CAPC negatively regulates NF-κB activation and suppresses tumor growth and metastasis

Abstract

CAPC, also known as LRRC26, is expressed in normal prostate and salivary gland. We developed a monoclonal antibody to CAPC and used it to characterize the protein and study its function. CAPC protein was detected in normal prostate and salivary gland, in several human breast cancer cell lines and in the prostate cancer cell line LNCaP. Knock down of CAPC by siRNA in LNCaP cells enhanced anchorage-independent growth in soft agar. Conversely, over-expression of CAPC in MDA-231 breast cancer cells and the A431 epidermoid cancer cells inhibited growth in soft agar and tumorigenesis in nude mice, and suppressed metastasis of MDA-231 cells to the lung.

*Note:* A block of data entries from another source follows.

(** * OpenClaw crontab scheduler: a shallow embedding and its properties

    The development follows [src/cron/crontab-store.ts] (schedule resolver,
    crontab codec, crontab I/O), [src/cron/crontab-exec.ts] (run gate and
    dispatcher) and [src/gateway/server-methods/cron.ts] (RPC facade).

    Conventions of the embedding.
    - A JavaScript string is the list of the bytes of its UTF-8 encoding
      ([jstring]).  Every string primitive used by the code ([includes],
      [indexOf], [startsWith], [slice] at an index returned by [indexOf],
      [trim], [split]) commutes with that encoding, because UTF-8 is
      self-synchronising; strings with lone surrogates have no image.
    - A JavaScript number is an integer or [NaN] ([num]); fractional and
      infinite doubles are outside the model.
    - A function that may throw returns [exn]; external collaborators
      (the [crontab] command, the clock, the agent runtime, the request
      validators) are the fields of a [Host]. *)

From Stdlib Require Import String Ascii List ZArith Lia Bool Arith.
From Stdlib Require Import DecimalString DecimalZ DecimalN DecimalPos.
Import ListNotations.

Local Open Scope list_scope.

(* ================================================================== *)
(** ** Strings *)

Definition jstring := list ascii.

Definition lit (s : string) : jstring := list_ascii_of_string s.

Definition code (c : ascii) : N := N_of_ascii c.

Fixpoint str_eqb (a b : jstring) : bool :=
  match a, b with
  | [], [] => true
  | x :: a', y :: b' => Ascii.eqb x y && str_eqb a' b'
  | _, _ => false
  end.

(** [!s] on a string: the empty string is the only falsy one. *)
Definition truthy (s : jstring) : bool :=
  match s with [] => false | _ :: _ => true end.

Definition opt_truthy (o : option jstring) : bool :=
  match o with Some s => truthy s | None => false end.

(** [x || undefined] on an optional string. *)
Definition or_undefined (o : option jstring) : option jstring :=
  match o with
  | Some s => if truthy s then Some s else None
  | None => None
  end.

Fixpoint startsWith (p s : jstring) : bool :=
  match p, s with
  | [], _ => true
  | x :: p', y :: s' => Ascii.eqb x y && startsWith p' s'
  | _ :: _, [] => false
  end.

(** [s.indexOf(p)]; [None] stands for [-1]. *)
Fixpoint indexOf (p s : jstring) : option nat :=
  if startsWith p s then Some 0%nat
  else match s with
       | [] => None
       | _ :: s' => option_map S (indexOf p s')
       end.

Definition includes (p s : jstring) : bool :=
  match indexOf p s with Some _ => true | None => false end.

Definition join (sep : jstring) (l : list jstring) : jstring :=
  match l with
  | [] => []
  | x :: r => x ++ flat_map (fun y => sep ++ y) r
  end.

(** ASCII lower-casing.  [toLowerCase] is only used to search for the ASCII
    text "no crontab"; no non-ASCII character lower-cases to one of its
    letters, so the search is unaffected by the other case mappings. *)
Definition lower_ascii (c : ascii) : ascii :=
  if (65 <=? code c)%N && (code c <=? 90)%N
  then ascii_of_N (code c + 32) else c.

Definition toLowerCase (s : jstring) : jstring := map lower_ascii s.

(** *** White space

    [trim] and the regular expression class [\s] share one character set:
    TAB, LF, VT, FF, CR, SP, U+00A0, U+1680, U+2000..U+200A, U+2028,
    U+2029, U+202F, U+205F, U+3000 and U+FEFF.  [ws_len s] is the number of
    bytes of the white-space character at the head of [s], or [0]. *)

Definition ascii_ws (c : ascii) : bool :=
  ((9 <=? code c)%N && (code c <=? 13)%N) || (code c =? 32)%N.

Definition ws2 (c1 c2 : ascii) : bool :=
  (code c1 =? 194)%N && (code c2 =? 160)%N.
(** C9.  Whatever list [load_streak_dates] returns is strictly ascending
    in Python's order and has no duplicate entry; for a record that lists
    any strings, in any order and with any repetitions, it returns such a
    list with exactly the stored strings; and when the entries are dates
    in the ISO form that the application writes, the dates themselves are
    strictly ascending, with no date twice. *)
Theorem load_streak_dates_sorted_unique :
  (forall (s : store) (l : list hashable),
     load_streak_dates s = Ok l -> py_ascending l /\ List.NoDup l)
  /\ (forall dates_str : list string,
        exists l, load_streak_dates (store_of dates_str) = Ok l
                  /\ py_ascending l /\ List.NoDup l
                  /\ forall d, In (HStr d) l <-> In d dates_str)
  /\ (forall (s : store) (l : list hashable) (ds : list date),
        load_streak_dates s = Ok l -> Forall is_iso l ->
        mapM strptime l = Ok ds ->
        increasing ds /\ List.NoDup ds).
Proof.
  assert (H1 : forall s l, load_streak_dates s = Ok l -> py_ascending l /\ List.NoDup l).
  { intros s l H. apply load_streak_dates_Ok in H as [Hs Hnd].
    split; [assumption | now apply key_of_NoDup]. }
  split; [exact H1|]. split.
  - intros dates_str.
    destruct (py_sorted_total py_lt is_str (py_set py_eq (List.map HStr dates_str)))
      as [l Hl].
    + apply py_lt_str.
    + apply List.Forall_forall. intros h Hh. apply py_set_incl in Hh.
      apply in_map_iff in Hh as (d & <- & _). now exists d.
    + exists l. rewrite load_store_of. split; [assumption|].
      destruct (H1 (store_of dates_str) l) as [Hs Hnd];
        [now rewrite load_store_of|].
      repeat split; try assumption.
      * intros Hd.
        apply (Permutation_in _ (Permutation_sym (py_sorted_perm _ _ _ Hl))) in Hd.
        apply py_set_incl in Hd. apply in_map_iff in Hd as (d' & [= ->] & Hd). exact Hd.
      * intros Hd.
        assert (Hk : In (KStr d) (List.map key_of (py_set py_eq (List.map HStr dates_str)))).
        { apply (py_set_keys py_eq key_of py_eq_key). rewrite List.map_map. simpl.
          apply in_map_iff. eauto. }
        apply in_map_iff in Hk as (h & E & Hh). apply key_of_str in E. subst h.
        eapply Permutation_in; [exact (py_sorted_perm _ _ _ Hl) | exact Hh].
  - intros s l ds Hload Hiso Hparse.
    destruct (H1 s l Hload) as [Hasc _].
    pose proof (iso_ascending_dates l ds Hasc Hiso Hparse) as Hinc.
    split; [assumption | now apply increasing_NoDup].
Qed.
(** * Face Cards: the practice session engine and the rocket altitude loop

    A shallow embedding of the guess/session state machine of the owner
    practice view ([PracticeView]), of the duplicated guess check of the
    shared-deck view ([SharedDeckPage]) and of the animation tick of
    [RocketGame], followed by the properties proved about them.

    Conventions of the embedding.
    - A JavaScript string is a [string] of 8-bit characters.  [toLowerCase]
      and [trim] are the ASCII fragments of the JavaScript methods: letters
      [A]-[Z] are lowered, the white space is TAB, LF, VT, FF, CR and SPACE;
      characters above 127 are left alone and are never white space.
    - A JavaScript number is a rational ([Q]): arithmetic is exact, rounding
      of IEEE doubles is not modelled.
    - [useState] cells are the fields of a record; a handler is a function
      from the record to the record, one setter per [setX] call, in the
      order of the source.  [setTimeout] callbacks are kept in a list of
      pending timers and fire as events of their own. *)

From Stdlib Require Import String Ascii Bool Arith ZArith QArith Qround Lia Lqa.
From stdpp Require Import base list sorting pretty gmap.

Local Open Scope string_scope.
Local Open Scope list_scope.
Local Open Scope nat_scope.

(** ** JavaScript strings *)

Module JS.

Definition isUpper (c : ascii) : bool :=
  let n := nat_of_ascii c in (65 <=? n)%nat && (n <=? 90)%nat.

Definition lowerChar (c : ascii) : ascii :=
  if isUpper c then ascii_of_nat (nat_of_ascii c + 32) else c.

(** [s.toLowerCase()] *)
Fixpoint toLowerCase (s : string) : string :=
  match s with
  | EmptyString => EmptyString
  | String c r => String (lowerChar c) (toLowerCase r)
  end.
(** * jade.learn: the Learner adapter and its ragged flattener

    A shallow embedding of [src/jade/learn.py].  The two reshaping methods
    [flatten] and [inverse_flatten] are pure and are embedded as total
    functions over a small universe of Python values; the methods that talk
    to the vectorizer, the model and the file system ([fit], [fit_predict],
    [predict], [load]) are embedded over explicit collaborators, with the
    instance state and a trace of the collaborator calls threaded through a
    state-and-exception monad. *)

From Stdlib Require Import Ascii String Bool ZArith Lia List.
Import ListNotations.

Set Implicit Arguments.
Set Warnings "-register-all".

(** ** Python values *)

(** What [flatten] and [inverse_flatten] can tell apart: a value that is a
    [list], [tuple] or [numpy.ndarray] (it passes the [isinstance] test, has
    a [len], is indexed, sliced and iterated along its first axis), and
    everything else, which stays opaque.  [numpy.array(l)] is the conversion
    of the list [l] into such a sequence, so it is the identity here.
    Opaque scalars carry no [len]: numbers and [None], not strings. *)
Inductive value (A : Type) : Type :=
| Atom (a : A)
| Seq (items : list (value A)).

Arguments Atom {A} a.
Arguments Seq {A} items.

(** ** Exceptions and results *)

Inductive exn : Type :=
| TypeError
| IndexError
| ValueError
| AssertionError (msg : string)
| Foreign (name : string).

Inductive result (T : Type) : Type :=
| Ok (v : T)
| Raise (e : exn).

Arguments Ok {T} v.
Arguments Raise {T} e.

Definition bind {T U : Type} (r : result T) (k : T -> result U) : result U :=
  match r with
  | Ok v => k v
  | Raise e => Raise e
  end.

Declare Scope py_scope.
Delimit Scope py_scope with py.
Notation "x <- r ;; k" := (bind r (fun x => k))
  (at level 100, r at next level, right associativity) : py_scope.
Notation "' p <- r ;; k" := (bind r (fun x => let p := x in k))
  (at level 100, p pattern, r at next level, right associativity) : py_scope.
Local Open Scope py_scope.

(** ** Builtins on sequences *)

Section Builtins.
Context {A : Type}.

(** [len(v)]: a [TypeError] on an object without a length. *)
Definition len (v : value A) : result Z :=
  match v with
  | Seq l => Ok (Z.of_nat (length l))
  | Atom _ => Raise TypeError
  end.

(** How a slice bound [i] is adjusted to a sequence of length [n]: a
    negative bound counts from the end, and every bound is clipped to
    [0..n]. *)
Definition adjust_index (n i : Z) : Z :=
  if (i <? 0)%Z then Z.max (i + n) 0 else Z.min i n.

(** [l[lo:hi]] on a list. *)
Definition slice {T : Type} (l : list T) (lo hi : Z) : list T :=
  let n := Z.of_nat (length l) in
  let start := adjust_index n lo in
  let stop := adjust_index n hi in
  firstn (Z.to_nat (stop - start)) (skipn (Z.to_nat start) l).

(** [v[lo:hi]]: a [TypeError] on an object that is not subscriptable. *)
Definition getslice (v : value A) (lo hi : Z) : result (list (value A)) :=
  match v with
  | Seq l => Ok (slice l lo hi)
  | Atom _ => Raise TypeError
  end.
End Builtins.

(** ** Learner.flatten *)

(** What [flatten] returns: the two-element tuple [([X], [Y])] of the
    [else] branch, or the three-element tuple [(fX, fY, fZ)] after the
    loop.  [dat[0]] and [dat[1]] are defined on both. *)
Inductive flat (A : Type) : Type :=
| Pair (fX fY : list (value A))
| Triple (fX fY : list (value A)) (fZ : list Z).

Arguments Pair {A} fX fY.
Arguments Triple {A} fX fY fZ.

Definition dat0 {A} (dat : flat A) : list (value A) :=
  match dat with Pair fX _ | Triple fX _ _ => fX end.

Definition dat1 {A} (dat : flat A) : list (value A) :=
  match dat with Pair _ fY | Triple _ fY _ => fY end.

Section FlattenLoop.
Context {A : Type}.
Variable self_flatten : value A -> value A -> result (flat A).

(** The body of [for idx in range(0, len(X))], as a walk down [X] and [Y]
    side by side: [xs] and [ys] are what is left of them from [idx] on.
    [X[idx]] always exists; [Y[idx]] is an [IndexError] once [Y] is
    exhausted.  The three accumulators are [fX], [fY] and [fZ]. *)
Fixpoint flatten_loop (xs ys : list (value A))
         (fX fY : list (value A)) (fZ : list Z) {struct ys}
  : result (flat A) :=
  match xs with
  | [] => Ok (Triple fX fY fZ)
  | x :: xs' =>
      match ys with
      | [] => Raise IndexError
      | y :: ys' =>
          dat <- self_flatten x y ;;
          n <- len x ;;
          flatten_loop xs' ys' (fX ++ dat0 dat) (fY ++ dat1 dat) (fZ ++ [n])
      end
  end.
End FlattenLoop.

Fixpoint flatten {A} (X Y : value A) {struct Y} : result (flat A) :=
  match Y with
  | Seq ys =>
      match X with
      | Seq xs => flatten_loop flatten xs ys [] [] []
      | Atom _ => Raise TypeError
      end
  | Atom _ => Ok (Pair [X] [Y])
  end.

(** ** Learner.inverse_flatten *)

Section InverseFlatten.
Context {A : Type}.

(** [for iz, z in enumerate(Z)]: [cidx] is the cursor, [tX] and [tY] the
    groups cut so far. *)
Fixpoint regroup (X Y : value A) (fZ : list Z) (cidx : Z)
         (tX tY : list (value A)) : result (list (value A) * list (value A)) :=
  match fZ with
  | [] => Ok (tX, tY)
  | z :: fZ' =>
      sx <- getslice X cidx (cidx + z) ;;
      sy <- getslice Y cidx (cidx + z) ;;
      regroup X Y fZ' (cidx + z) (tX ++ [Seq sx]) (tY ++ [Seq sy])
  end.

Over-expression of CAPC down-regulated NF-κB activity and its target genes including GM-CSF (CSF2), CXCL1, IL8 and LTB1. It also suppressed genes encoding the serine protease mesotrypsin (PRSS3) and Cystatin SN (CST1). CAPC expressing tumors showed a decrease in the number of proliferating cells and a large increase in extracellular matrix. The role of CAPC in the suppression of tumor growth and metastasis may be through its alteration of the tumor microenvironment.